Watch the following video to learn the Basics of Remainders
Given that n is a positive integer and we need to find what is the remainder when \(n*(2n-2)*(n+1)^2\) is divided by 32
If we simplify \(n*(2n-2)*(n+1)^2\) then we get
\(2 * (n-1) * n * (n+1)^2\) and it has a 2
=> we need to prove that \((n-1) * n * (n+1)^2\) is divisible by \(\frac{32}{2}\) = 16 = \(2^4\)
Let's take n = odd
Ex: n = 3
=> \((n-1) * n * (n+1)^2\) = \(2 * 3 * 4^2\) => divisible by \(2^4\)
Ex: n = 5
=> \((n-1) * n * (n+1)^2\) = \(4 * 3 * 6^2\) => divisible by \(2^4\)

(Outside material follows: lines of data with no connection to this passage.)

(* ===== verification/RaftMatching.v ===== *)
(** * Log matching

    In every reachable cluster (RaftCluster.v), two logs that hold an entry of the
    same term at the same position are equal up to that position.  The
    invariant keeps a family [K] of histories: every log a node has or had, and
    the log that stands behind every AppendEntries request in flight.  Only a
    leader extends the family, at the end of its own log, and election safety
    makes it the only writer of its term. *)

From S2P Require Import Prelude JsMap Raft RaftLog RaftCluster RaftElection.

Section matching.
Context {D : Type} `{!EmptyBuffer D}.
Implicit Types (c : Cluster D) (r : RaftNode D) (l : list (LogEntry D)).
Implicit Types (K : list (LogEntry D) -> Prop).

(** The logs agree as far as they share a term at a position. *)
Definition logs_match l1 l2 : Prop :=
  forall i e1 e2, l1 !! i = Some e1 -> l2 !! i = Some e2 -> term e1 = term e2 ->
    take (S i) l1 = take (S i) l2.

Record histories K c : Prop := {
  h_match : forall l1 l2, K l1 -> K l2 -> logs_match l1 l2;
  h_wf : forall l, K l -> log_wf l;
  h_prefix : forall l m, K l -> K (take m l);
  h_won : forall l i e, K l -> l !! i = Some e -> exists n, won c n (term e)
}.

Definition next_ok r : Prop := Forall (fun p => 1 <= p_nextIndex p) (getPeers r).

Record node_log K c (n : string) r : Prop := {
  nl_log : K (log r);
  nl_next : next_ok r;
  nl_leader : state r = leader -> forall l i e,
    K l -> l !! i = Some e -> term e = currentTerm r -> (i < length (log r))%nat;
  nl_candidate : state r = candidate -> ~ won c n (currentTerm r)
}.

(** A request that carries entries is a window of a history. *)
Definition log_message_ok K (m : Message D) : Prop :=
  match m with
  | MAppend _ _ _ req =>
      ae_entries req = [] \/
      exists P, K (P ++ ae_entries req) /\ ae_prevLogIndex req = Z.of_nat (length P) /\
        (P <> [] -> exists e, last P = Some e /\ term e = ae_prevLogTerm req)
  | MAppendReply _ _ _ resp => 0 <= ar_matchIndex resp
  | _ => True
  end.

Definition log_inv c : Prop :=
  exists K, histories K c /\ map_Forall (node_log K c) (nodes c) /\
    Forall (log_message_ok K) (net c).

Lemma log_message_mono K K' m :
  (forall l, K l -> K' l) -> log_message_ok K m -> log_message_ok K' m.
Proof. intros HK. destruct m; simpl; try done. intros [?|(P & ? & ?)]; eauto. Qed.

(** ** One step of one node *)

(** Node [n] becomes [r'], messages [ms] are added, the family grows to [K'] by
    logs of [n] only. *)
Lemma log_step V K K' c c' n r' ms :
  inv V c -> inv V c' ->
  histories K c -> map_Forall (node_log K c) (nodes c) -> Forall (log_message_ok K) (net c) ->
  nodes c' = <[n := r']> (nodes c) -> net c' = net c ++ ms ->
  (forall m t, m <> n -> won c' m t -> won c m t) -> (forall m t, won c m t -> won c' m t) ->
  histories K' c' -> (forall l, K l -> K' l) ->
  (forall l i e, K' l -> l !! i = Some e ->
     (exists l0, K l0 /\ l0 !! i = Some e) \/ won c' n (term e)) ->
  node_log K' c' n r' -> Forall (log_message_ok K') ms ->
  log_inv c'.
Proof.
  intros I I' HK Hn Hm En Em Hw1 Hw2 HK' Hsub Horig Hn' Hms. exists K'.
  split; [done|]. split.
  - rewrite En. intros m s [[<- <-]|[Hne Hs]]%lookup_insert_Some; [done|].
    destruct (Hn m s Hs) as [L1 L2 L3 L4]. split; [auto|done|..].
    + intros Hl l i e Hl' Hi Ht. destruct (Horig l i e Hl' Hi) as [(l0 & H0 & Hi0)|Hw].
      * by eapply L3.
      * destruct Hne. eapply (won_unique V c'); [done..|]. rewrite Ht.
        apply Hw2. by apply (i_dynamic _ _ I m s Hs).
    + intros Hc Hw. by apply (L4 Hc), Hw1.
  - rewrite Em. apply Forall_app. split; [|done].
    eapply Forall_impl; [exact Hm|]. intros m. by apply log_message_mono.
Qed.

Even if we take other cases then also we will have same conclusion
=> \((n-1) * n * (n+1)^2\) is divisible by \(2^4\) in all the cases when n = odd
=> We CAN answer the problem for sure when n = odd
Let's take n = even
Ex: n = 4
=> \((n-1) * n * (n+1)^2\) = \(3 * 4 * 5^2\) => NOT divisible by \(2^4\)
Ex: n = 16
=> \((n-1) * n * (n+1)^2\) = \(15 * 16 * 17^2\) => divisible by \(2^4\)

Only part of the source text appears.